(Dataset content begins)

Lemma computed_blocks_spec m fr r hs :
  kv_inv m fr -> kind_ok (managers m) (kind (coordinator m)) -> unknown (managers m) (request_id r) ->
  (log_stats m = true -> is_Some (prefix_cache_stats m)) -> 1 <= num_tokens r ->
  (manager_caching m = true -> request_hashes m r = Ok hs /\ NoDup hs /\ lookup_ready (coordinator m) hs (num_tokens r - 1)) ->
  exists bss computed m', get_computed_blocks hash_fn NONE_HASH m r = Ok (map (map Blk) bss, computed, m') /\
    kv_inv m' fr /\ coordinator m' = coordinator m /\ prefix_pre m' (request_id r) computed bss /\
    0 <= computed <= num_tokens r - 1 /\
    (forall id, id <> request_id r -> hashes_of_request m' id = hashes_of_request m id) /\
    (hashes_of_request m' (request_id r) = hs \/ m' = m /\ forall l, l ∈ bss -> l = []) /\
    (forall i l j n, bss !! i = Some l -> l !! j = Some n -> S j = length l ->
       hit_at (pool_of m') (Z.of_nat i) (hashes_of_request m' (request_id r)) j (Blk n)).
Proof.
  intros Hinv Hk Hu Hst Htok Hca. set (id := request_id r) in *. unfold get_computed_blocks.
  set (wants := match sampling_params r with Some _ => _ | None => _ end).
  destruct (manager_caching m) eqn:Eca; [destruct wants|]; cbn [negb orb].
  1, 3: exists (repeat [] (num_kv_cache_groups m)), 0, m; split; [unfold create_empty_block_list; by rewrite map_repeat|];
    split; [done|]; split; [done|]; split; [by eapply empty_prefix_ok|]; split; [lia|]; split; [done|];
    split; [right; split; [done|]; intros l Hl; apply list_elem_of_In in Hl; by apply repeat_spec in Hl|];
    intros i l j n Hl Hj; apply list_elem_of_lookup_2, list_elem_of_In, repeat_spec in Hl as ->; by rewrite lookup_nil in Hj.
  destruct (Hca eq_refl) as (Hhs & Hnd & Hready). fold id. unfold request_hashes in Hhs. fold id in Hhs.
  set (m1 := set_hashes m id (hashes_of_request m id)).
  assert (Hh1 : hashes_of_request m1 id = hashes_of_request m id) by (unfold hashes_of_request; cbn; by rewrite lookup_insert_eq).
  rewrite Hh1. assert (Hpair : exists m2, (match hashes_of_request m id with
      | [] => let! bs := of_option AssertionError (manager_block_size m1) in
              let! h := hash_request_tokens hash_fn NONE_HASH bs r in Ok (h, set_hashes m1 id h)
      | h => Ok (h, m1) end) = Ok (hs, m2) /\ kv_inv m2 fr /\ coordinator m2 = coordinator m /\ hashes_of_request m2 id = hs /\
      (forall id', id' <> id -> hashes_of_request m2 id' = hashes_of_request m id') /\ manager_caching m2 = true /\
      log_stats m2 = log_stats m /\ prefix_cache_stats m2 = prefix_cache_stats m).
  { assert (Hset : forall m0 h, coordinator m0 = coordinator m -> kv_inv m0 fr -> kv_inv (set_hashes m0 id h) fr).
    { intros m0 h E H0. apply kv_inv_hashes; [done|]. unfold managers. by rewrite E. }
    assert (H1 : kv_inv m1 fr) by (by apply Hset).
    assert (Hothers : forall m0 h id', id' <> id -> hashes_of_request (set_hashes m0 id h) id' = hashes_of_request m0 id').
    { intros m0 h id' Hne. unfold hashes_of_request. cbn. by rewrite lookup_insert_ne. }
    destruct (hashes_of_request m id) as [|h0 h] eqn:Eh.
    - change (manager_block_size m1) with (manager_block_size m). destruct (manager_block_size m) as [bs|]; [|done]. cbn [of_option bind] in *.
      rewrite Hhs. cbn [bind]. eexists. split; [reflexivity|]. split; [by apply Hset|]. split; [done|]. split.
      { unfold hashes_of_request. cbn. by rewrite lookup_insert_eq. }
      split; [intros id' Hne; rewrite Hothers by done; by apply Hothers|done].
    - injection Hhs as <-. exists m1. split; [done|]. split; [done|]. split; [done|]. split; [done|]. split; [|done].
      intros id' Hne. by apply Hothers. }
  destruct Hpair as (m2 & Hpair & Hinv2 & Hc2 & Hh2 & Ho2 & Hca2 & Hl2 & Hs2). rewrite Hpair. cbn [bind]. rewrite Hc2.
  destruct (coordinator_lookup_ok (coordinator m) fr _ hs (num_tokens r - 1) (kc_pool _ _ _ _ (ki_core _ _ Hinv)) Hk Hready)
    as (comp & computed & -> & Hpre & Hbound); [lia|]. cbn [bind].
  destruct (record_lookup_ok m2 (num_tokens r) computed) as [s ->]; [by rewrite Hl2, Hs2|]. cbn [bind].
  destruct (prefix_refs _ _ _ _ _ _ _ _ (kc_pool _ _ _ _ (ki_core _ _ Hinv)) (fun g Hg => seqZ_managers (managers m) g Hg) Hpre)
    as [bss ->].
  exists bss, computed, (with_stats m2 s). split; [done|]. split; [by apply kv_inv_stats|]. split; [done|].
  split; [|split; [done|split; [exact Ho2|split; [by left|]]]].
  2:{ intros i l j n Hl Hj Hlast. assert (Hi : (i < length (managers m))%nat).
      { pose proof (Forall2_length _ _ _ Hpre) as Hl'. rewrite length_seqZ, Nat2Z.id, length_map in Hl'. apply lookup_lt_Some in Hl.
        unfold managers. lia. }
      destruct (lookup_lt_is_Some_2 (managers m) i Hi) as [x Hx].
      change (hashes_of_request (with_stats m2 s) id) with (hashes_of_request m2 id). rewrite Hh2.
      assert (Hp : pool_of (with_stats m2 s) = block_pool (coordinator m)) by (unfold pool_of; cbn; by rewrite Hc2). rewrite Hp.
      apply (gp_last _ _ computed _ x (map Blk l)); [eapply prefixes_lookup; [exact Hpre|exact Hx|by rewrite list_lookup_fmap, Hl]|by rewrite length_map|].
      by rewrite list_lookup_fmap, Hj. }
  assert (Hms : managers (with_stats m2 s) = managers m) by (unfold managers; cbn; by rewrite Hc2).
  split.
  { pose proof (Forall2_length _ _ _ Hpre) as Hl. rewrite length_seqZ, Nat2Z.id, length_map in Hl. by rewrite Hms. }
  right. split; [by rewrite Hms|]. intros i x l Hx Hl. rewrite Hms in Hx.
  assert (Hp : pool_of (with_stats m2 s) = block_pool (coordinator m)) by (unfold pool_of; cbn; by rewrite Hc2).
  assert (Hh : hashes_of_request (with_stats m2 s) id = hs) by done.
  eapply group_new_prefix; [rewrite Hp; apply Hinv|by rewrite Hh|cbn; by rewrite Hca2|]. rewrite Hp, Hh.
  eapply prefixes_lookup; [exact Hpre|exact Hx|by rewrite list_lookup_fmap, Hl].
Qed.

(Dataset content ends)

Problem to work on ▸
Taking the records from the top, repeat each line exactly until you have repeated the line that contains "exists bss computed".

Answer to this task ▸
Lemma computed_blocks_spec m fr r hs :
  kv_inv m fr -> kind_ok (managers m) (kind (coordinator m)) -> unknown (managers m) (request_id r) ->
  (log_stats m = true -> is_Some (prefix_cache_stats m)) -> 1 <= num_tokens r ->
  (manager_caching m = true -> request_hashes m r = Ok hs /\ NoDup hs /\ lookup_ready (coordinator m) hs (num_tokens r - 1)) ->
  exists bss computed m', get_computed_blocks hash_fn NONE_HASH m r = Ok (map (map Blk) bss, computed, m') /\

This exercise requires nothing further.